Your objective:
Every line of the records below from the line with "ok ← pipewrite_wait env_turns p;" up to and including the line with "(** [for(i = 0; i < n; i++)]: the" must be reproduced exactly, and no line outside that range.

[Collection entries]
────────────────
(* ===== verification/Pipe.v ===== *)
(** Pipe: [pipe.c], on the page that [kalloc] gave the pipe.

    [struct pipe] starts with its lock (52 bytes), then [data], [nread],
    [nwrite], [readopen] and [writeopen] at fixed offsets. *)

From S2P Require Import Prelude Layout State Mem Spinlock Console Kalloc Sched.

Definition PIPESIZE : Z := 512.

Section pipe.
Context {KI : KernelImage} {ENV : Env}.

Definition o_data : Z := 52.
Definition o_nread : Z := 564.
Definition o_nwrite : Z := 568.
Definition o_readopen : Z := 572.
Definition o_writeopen : Z := 576.

Definition pget (p o : Z) : K Z := gets (λ s, ld32 (k_mem s) (p + o)).
Definition pset (p o v : Z) : K unit := modify (upd_k_mem (λ m, st32 m (p + o) v)).

Definition pipeclose (p : Z) (writable : bool) : K unit :=
  acquire (L_pipe p);;
  (if writable then
     pset p o_writeopen 0;;
     wakeup (Chan_nread p)
   else
     pset p o_readopen 0;;
     wakeup (Chan_nwrite p));;
  ro ← pget p o_readopen;
  wo ← pget p o_writeopen;
  if (ro =? 0) && (wo =? 0) then
    release (L_pipe p);;
    kfree p
  else release (L_pipe p).

(** [myproc()->killed] *)
Definition killed : K bool :=
  p ← myproc;
  pr ← proc_at p;
  mret (negb (p_killed pr =? 0)).

(** [while(p->nwrite == p->nread + PIPESIZE)]; false when [pipewrite] must
    return -1. *)
Fixpoint pipewrite_wait (n : nat) (p : Z) : K bool :=
  nr ← pget p o_nread;
  nw ← pget p o_nwrite;
  if nw =? u32 (nr + PIPESIZE) then
    ro ← pget p o_readopen;
    k ← (if ro =? 0 then mret true else killed);
    if (k : bool) then mret false else
    match n with
    | O => nofuel
    | S n =>
        wakeup (Chan_nread p);;
        sleep (Chan_nwrite p) (Some (L_pipe p));;
        pipewrite_wait n p
    end
  else mret true.

(** [for(i = 0; i < n; i++)]; false when [pipewrite] must return -1. *)
Fixpoint pipewrite_loop (p : Z) (addr : list Z) : K bool :=
  match addr with
  | [] => mret true
  | c :: addr =>
      ok ← pipewrite_wait env_turns p;
      if negb ok then mret false else
      nw ← pget p o_nwrite;
      pset p o_nwrite (nw + 1);;
      modify (upd_k_mem (λ m, stb m (p + o_data + nw mod PIPESIZE) c));;
      pipewrite_loop p addr
  end.

Definition pipewrite (p : Z) (addr : list Z) : K Z :=
  acquire (L_pipe p);;
  ok ← pipewrite_loop p addr;
  if negb ok then
    release (L_pipe p);;
    mret (-1)
  else
    wakeup (Chan_nread p);;
    release (L_pipe p);;
    mret (Z.of_nat (length addr)).

(** [while(p->nread == p->nwrite && p->writeopen)]; false when [piperead]
    must return -1. *)
Fixpoint piperead_wait (n : nat) (p : Z) : K bool :=
  nr ← pget p o_nread;
  nw ← pget p o_nwrite;
  wo ← pget p o_writeopen;
  if (nr =? nw) && negb (wo =? 0) then
    k ← killed;
    if (k : bool) then mret false else
    match n with
    | O => nofuel
    | S n =>
        sleep (Chan_nread p) (Some (L_pipe p));;
        piperead_wait n p
    end
  else mret true.

(** [for(i = 0; i < n; i++)]: the bytes stored at [addr] *)
Fixpoint piperead_loop (n : nat) (p : Z) (acc : list Z) : K (list Z) :=
  match n with
  | O => mret acc
  | S n =>
      nr ← pget p o_nread;
      nw ← pget p o_nwrite;
      if nr =? nw then mret acc else
      pset p o_nread (nr + 1);;
      c ← gets (λ s, ldb (k_mem s) (p + o_data + nr mod PIPESIZE));
      piperead_loop n p (acc ++ [c])
  end.

(** The return value and the bytes stored at [addr]. *)
Definition piperead (p n : Z) : K (Z * list Z) :=
  acquire (L_pipe p);;
  ok ← piperead_wait env_turns p;
  if negb ok then
    release (L_pipe p);;
    mret (-1, [])
  else
    bs ← piperead_loop (Z.to_nat n) p [];
    wakeup (Chan_nwrite p);;
    release (L_pipe p);;
    mret (Z.of_nat (length bs), bs).
End pipe.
────────────────
Result of the exercise:
      ok ← pipewrite_wait env_turns p;
      if negb ok then mret false else
      nw ← pget p o_nwrite;
      pset p o_nwrite (nw + 1);;
      modify (upd_k_mem (λ m, stb m (p + o_data + nw mod PIPESIZE) c));;
      pipewrite_loop p addr
  end.

Definition pipewrite (p : Z) (addr : list Z) : K Z :=
  acquire (L_pipe p);;
  ok ← pipewrite_loop p addr;
  if negb ok then
    release (L_pipe p);;
    mret (-1)
  else
    wakeup (Chan_nread p);;
    release (L_pipe p);;
    mret (Z.of_nat (length addr)).

(** [while(p->nread == p->nwrite && p->writeopen)]; false when [piperead]
    must return -1. *)
Fixpoint piperead_wait (n : nat) (p : Z) : K bool :=
  nr ← pget p o_nread;
  nw ← pget p o_nwrite;
  wo ← pget p o_writeopen;
  if (nr =? nw) && negb (wo =? 0) then
    k ← killed;
    if (k : bool) then mret false else
    match n with
    | O => nofuel
    | S n =>
        sleep (Chan_nread p) (Some (L_pipe p));;
        piperead_wait n p
    end
  else mret true.

(** [for(i = 0; i < n; i++)]: the bytes stored at [addr] *)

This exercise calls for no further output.